Pharyngodictyon Herdman, 1886 , a deepwater colonial species resembles the present genus only in its separately opening apertures and lack of ciliated epithelium. It has its gonads in a posterior abdomen and also lacks stigmata. Kott (1969 and 1992, respectively) proposed its affinity with Euherdmaniidae View in CoL or Ritterellidae , related families with separately opening apertures and gonads in a posterior abdomen. Other stalked species with separate zooids such as Rhopalaea tenuis Sluiter, 1904 , Euherdmania dentatosiphonis ( Millar, 1975) and many Clavelina spp. are distinguished by many significant characters but resemble one another and the present species in their solitary habit and their similar recurved branchial siphons (see Kott 1990 and 1992) These recurved incurrent siphons, that have the effect of turning the aperture toward the substrate, appear to be a convergent character found throughout the Class.

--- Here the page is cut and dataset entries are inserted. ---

Definition with_history {H H'} (s : StatsOf H) (h : H') : StatsOf H' :=
  mkStats (todaySessions s) (weekSessions s) (dailyGoal s) (lastUpdate s)
    (weekStartDate s) (totalMinutesToday s) (totalMinutesWeek s)
    (longestStreak s) (currentStreak s) h.

Record AppSettings := mkSettings {
  darkMode : bool;
  ambientSound : bool;
  ambientSoundType : AmbientSoundType;
  ambientVolume : Q;
  focusDuration : Z;
  breakDuration : Z
}.

(** A stored settings object: any property may be absent. *)
Record ParsedSettings := mkParsedSettings {
  p_darkMode : option bool;
  p_ambientSound : option bool;
  p_ambientSoundType : option AmbientSoundType;
  p_ambientVolume : option Q;
  p_focusDuration : option Z;
  p_breakDuration : option Z
}.

(** ** [localStorage] and JSON *)

(** A stored text, by what [JSON.parse] makes of it: the empty text, a text
    that [JSON.parse] rejects, or the text of an object. *)
Inductive Blob (A : Type) :=
  | EmptyText
  | Malformed (text : string)
  | Json (a : A).
Arguments EmptyText {A}.
Arguments Malformed {A}.
Arguments Json {A}.

Inductive JsError := SyntaxError.

(** The outcome of an evaluation that may throw. *)
Inductive Completion (A : Type) :=
  | Normal (a : A)
  | Throw (e : JsError).
Arguments Normal {A}.
Arguments Throw {A}.

Definition JSON_parse {A} (b : Blob A) : Completion A :=
  match b with
  | Json a => Normal a
  | EmptyText | Malformed _ => Throw SyntaxError
  end.

(** [!stored] for the result of [getItem]: [null] and the empty text are
    falsy. *)
Definition falsy {A} (stored : option (Blob A)) : bool :=
  match stored with
  | None | Some EmptyText => true
  | Some _ => false
  end.

Definition JSON_stringify_stats (stats : UserStats) : Blob ParsedStats :=
  Json (with_history stats (Some (history stats))).

Definition JSON_stringify_settings (s : AppSettings) : Blob ParsedSettings :=
  Json (mkParsedSettings (Some (darkMode s)) (Some (ambientSound s))
          (Some (ambientSoundType s)) (Some (ambientVolume s))
          (Some (focusDuration s)) (Some (breakDuration s))).

Record Storage := mkStorage {
  STATS_KEY : option (Blob ParsedStats);
  SETTINGS_KEY : option (Blob ParsedSettings)
}.

(** The state the store works on: the storage and the state of the module.
    [loadTime] is what the clock read when the module was loaded (its
    constants are computed once, then).  [mockHistory] is the module-level
    object of that name; it is the [history] property of [DEFAULT_STATS], and
    [getStats] writes to it when the record it rolls over is a shallow copy
    of the defaults. *)
Record World := mkWorld {
  loadTime : Z;
  mockHistory : History;
  localStorage : Storage
}.

(** ** The store ([utils/storage.ts]) *)

Section Store.

Variable tz : Z.

(** Returns a YYYY-MM-DD string in local time. *)
Definition getDateKey (date : Z) : string :=
  let year := getFullYear tz date in
  let month := padStart 2 zero_char (String_of (getMonth tz date + 1)) in
  let day := padStart 2 zero_char (String_of (getDate tz date)) in
  String_of year +:+ "-" +:+ month +:+ "-" +:+ day.

Definition mockCounts : list Z := [5; 2; 6; 3; 4; 1; 7; 3; 2; 5].

(** [mockCounts[i] || 2] *)
Definition mockCount_or_2 (i : nat) : Z :=
  match mockCounts !! i with
  | Some v => if v =? 0 then 2 else v
  | None => 2
  end.

(** One round of the loop of [generateMockHistory], for [i] from 1 on. *)
Definition mockHistory_step (today : Z) (history : History) (i : nat) : History :=
  let d := setDate tz today (getDate tz today - Z.of_nat i) in
  obj_set history (getDateKey d) (mockCount_or_2 (i - 1)).

(** [generateMockHistory()] when the clock reads [today]. *)
Definition generateMockHistory (today : Z) : History :=
  fold_left (mockHistory_step today) (seq 1 10) [].

Definition sessionsToday : Z := 3.

Definition sum_values (l : list Z) : Z := fold_left Z.add l 0.

(** [Object.values(mockHistory).slice(0, 6).reduce((a, b) => a + b, 0)] *)
Definition sessionsPast6Days (mockHistory : History) : Z :=
  sum_values (take 6 (Object_values mockHistory)).

Definition totalWeekSessions (mockHistory : History) : Z :=
  sessionsToday + sessionsPast6Days mockHistory.

(** The [DEFAULT_STATS] object: constants computed when the module is
    loaded, and the shared [mockHistory] object. *)
Definition DEFAULT_STATS (w : World) : UserStats :=
  let totalWeekSessions :=
    totalWeekSessions (generateMockHistory (loadTime w)) in
  {| todaySessions := sessionsToday;
     weekSessions := totalWeekSessions;
     dailyGoal := 4;
     lastUpdate := loadTime w;
     weekStartDate := loadTime w - 4 * 24 * 60 * 60 * 1000;
     totalMinutesToday := sessionsToday * 25;
     totalMinutesWeek := totalWeekSessions * 25;
     longestStreak := 12;
     currentStreak := 5;
     history := mockHistory w |}.

Definition DEFAULT_SETTINGS : AppSettings :=
  {| darkMode := false;
     ambientSound := false;
     ambientSoundType := rain;
     ambientVolume := (1 # 2)%Q;
     focusDuration := 25;
     breakDuration := 5 |}.

Definition saveStats (w : World) (stats : UserStats) : World :=
  mkWorld (loadTime w) (mockHistory w)
    (mkStorage (Some (JSON_stringify_stats stats))
       (SETTINGS_KEY (localStorage w))).

Definition saveSettings (w : World) (settings : AppSettings) : World :=
  mkWorld (loadTime w) (mockHistory w)
    (mkStorage (STATS_KEY (localStorage w))
       (Some (JSON_stringify_settings settings))).
(** The role fetch of [getAdCustomRole] fails. *)
Lemma getAdCustomRole_fetch_fail (res : ptr UnifiedRoleDefinition) :
  GetStringValue (EqualsQuals d !! "id") ≠ "" →
  roleDefinitionById h (byIdCalls w) (GetStringValue (EqualsQuals d !! "id"))
  = (res, Some e) →
  reports (getErrorObject h e) w (Azuread.getAdCustomRole h d w)
  ∧ reports (getErrorObject h e) w (Part000.getAdCustomRole h d w).
Proof.
  intros Hid Hr.
  unfold reports, Azuread.getAdCustomRole, Part000.getAdCustomRole.
  destruct (String.eqb_spec (GetStringValue (EqualsQuals d !! "id")) "")
    as [|_]; [done|].
  run. rewrite client_ok. run.
  change (byIdCalls (tickClient w)) with (byIdCalls w).
  rewrite Hr. run.
  split; (eexists; split; [reflexivity|]; split; [done|apply last_snoc_log]).
Qed.

(** ... and [getAdCustomRole] of part_000 passes the failure on. *)
Lemma Part000_getAdCustomRole_members_fail
    (customRole : ptr UnifiedRoleDefinition)
    (res : ptr (list UnifiedRoleAssignment)) :
  GetStringValue (EqualsQuals d !! "id") ≠ "" →
  roleDefinitionById h (byIdCalls w) (GetStringValue (EqualsQuals d !! "id"))
  = (customRole, None) →
  graphClient h (S (clientCalls w)) = None →
  roleAssignments h (assignmentsCalls w) = (res, Some e) →
  reports (getErrorObject h (getErrorObject h e)) w
          (Part000.getAdCustomRole h d w).
Proof.
  intros Hid Hr Hc Ha. unfold reports, Part000.getAdCustomRole.
  destruct (String.eqb_spec (GetStringValue (EqualsQuals d !! "id")) "")
    as [|_]; [done|].
  run. rewrite client_ok. run.
  change (byIdCalls (tickClient w)) with (byIdCalls w).
  rewrite Hr. run.
  rewrite (bind_Done _ _ _ _ _
             (Part000_getMembersFromId_fail h d (tickById (tickClient w)) e
                (GetStringValue (EqualsQuals d !! "id")) res Hc Ha)).
  run.
  eexists; split; [reflexivity|]; split; [done|apply last_snoc_log].
Qed.

(** ... and so does the loop of [listAdCustomRoles] of part_000: reaching
    an assigned custom role whose membership fetch fails, it returns the
    error without streaming a row for this or any later role definition. *)
Lemma Part000_listAdCustomRoles_ids_fail
    (customRole : UnifiedRoleDefinition) (t : string) (ids : list string)
    (res : ptr (list UnifiedRoleAssignment)) :
  GetTemplateId customRole = Some t →
  t ∈ ids →
  roleAssignments h (assignmentsCalls w) = (res, Some e) →
  ∃ w',
    rangeM (Part000.listAdCustomRoles_id h d customRole) ids w
    = Done (Some (None, Some (getErrorObject h (getErrorObject h e)))) w'
    ∧ streamed w' = streamed w
    ∧ log_error <$> last (logged w')
      = Some (Some (getErrorObject h (getErrorObject h e))).
Proof.
  intros Ht Hin Ha. induction ids as [|id ids IH].
  - by apply not_elem_of_nil in Hin.
  - cbn [rangeM]. destruct (decide (id = t)) as [->|Hne].
    + unfold Part000.listAdCustomRoles_id at 1. rewrite Ht, run_bind. run.
      rewrite String.eqb_refl, run_bind.
      rewrite (bind_Done _ _ _ _ _
                 (Part000_getMembersFromId_fail h d w e t res client_ok Ha)).
      run. eexists; split; [reflexivity|]; split; [done|apply last_snoc_log].
    + rewrite (bind_Done _ _ _ _ _
                 (Part000_listAdCustomRoles_id_miss h d customRole t id w
                    Ht Hne)).
      cbn beta iota. apply IH. apply elem_of_cons in Hin as [->|Hin]; done.
Qed.
(** A load that returns: the file exists and has rows, every row made a
    tuple, and the table received the last batch of them, and only that. *)
Lemma read_and_import_Ok csv_file w w' :
  read_and_import csv_file w = (Ok (), w') →
  ∃ rows rs db evs,
    csv_file = Some rows ∧ rows ≠ [] ∧ Forall2 transforms rows rs ∧
    insert_instruments (last_batch rs) (view w) = (Ok (), db) ∧
    Forall (λ ev, touches_fts ev = false) evs ∧
    w' = {| disk := db; view := db; trace := trace w ++ evs;
            clock := (clock w + 2 * length rows)%nat |}.
Proof.
  intros Hrun.
  destruct (read_and_import_emits csv_file w) as (evs & Htrace & Hevs).
  rewrite Hrun in Htrace. simpl in Htrace.
  unfold read_and_import in Hrun. rewrite print_bind in Hrun.
  destruct csv_file as [rows|]; [|discriminate].
  rewrite ret_bind, !print_bind in Hrun.
  apply bind_Ok in Hrun as (l & w1 & Hloop & Hfinal).
  match type of Hloop with
  | for_enumerate _ _ _ ?l0 ?w0 = _ =>
      pose proof (loop_keeps_view (Z.of_nat (length rows)) 0 rows l0 w0)
        as [Hview _]
  end.
  rewrite Hloop in Hview. simpl in Hview.
  apply (loop_Ok _ _ []) in Hloop as (rs & Hrs & Hst & Hclock);
    [|by split].
  simpl in Hst, Hclock.
  apply (commit_final_batch_Ok rs) in Hfinal as (Hne & db & Hdb & ->);
    [|done].
  rewrite Hview in Hdb. simpl in Htrace.
  exists rows, rs, db, evs. split; [done|].
  split. { intros ->. apply Forall2_nil_inv_l in Hrs. done. }
  split; [done|]. split; [done|].
  split. { eapply Forall_impl; [exact Hevs|]. intros ev. by apply negb_true_iff. }
  by rewrite Htrace, Hclock.
Qed.
End Phases.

The presence of dorsal languets supports the hypothesis of a relationship with ancestors of the family Agneziidae before the loss of the entire longitudinal vessels, reduction in the size of the pharynx (reduced number and length of rows of stigmata) and the development of spiral stigmata. The absence of ciliated epithelium lining pharyngeal perforations is very likely a secondary adaptation associated with the deep-water habit of this genus and the small crowded testis tubules forming a tight casing around the gut may characterise the family.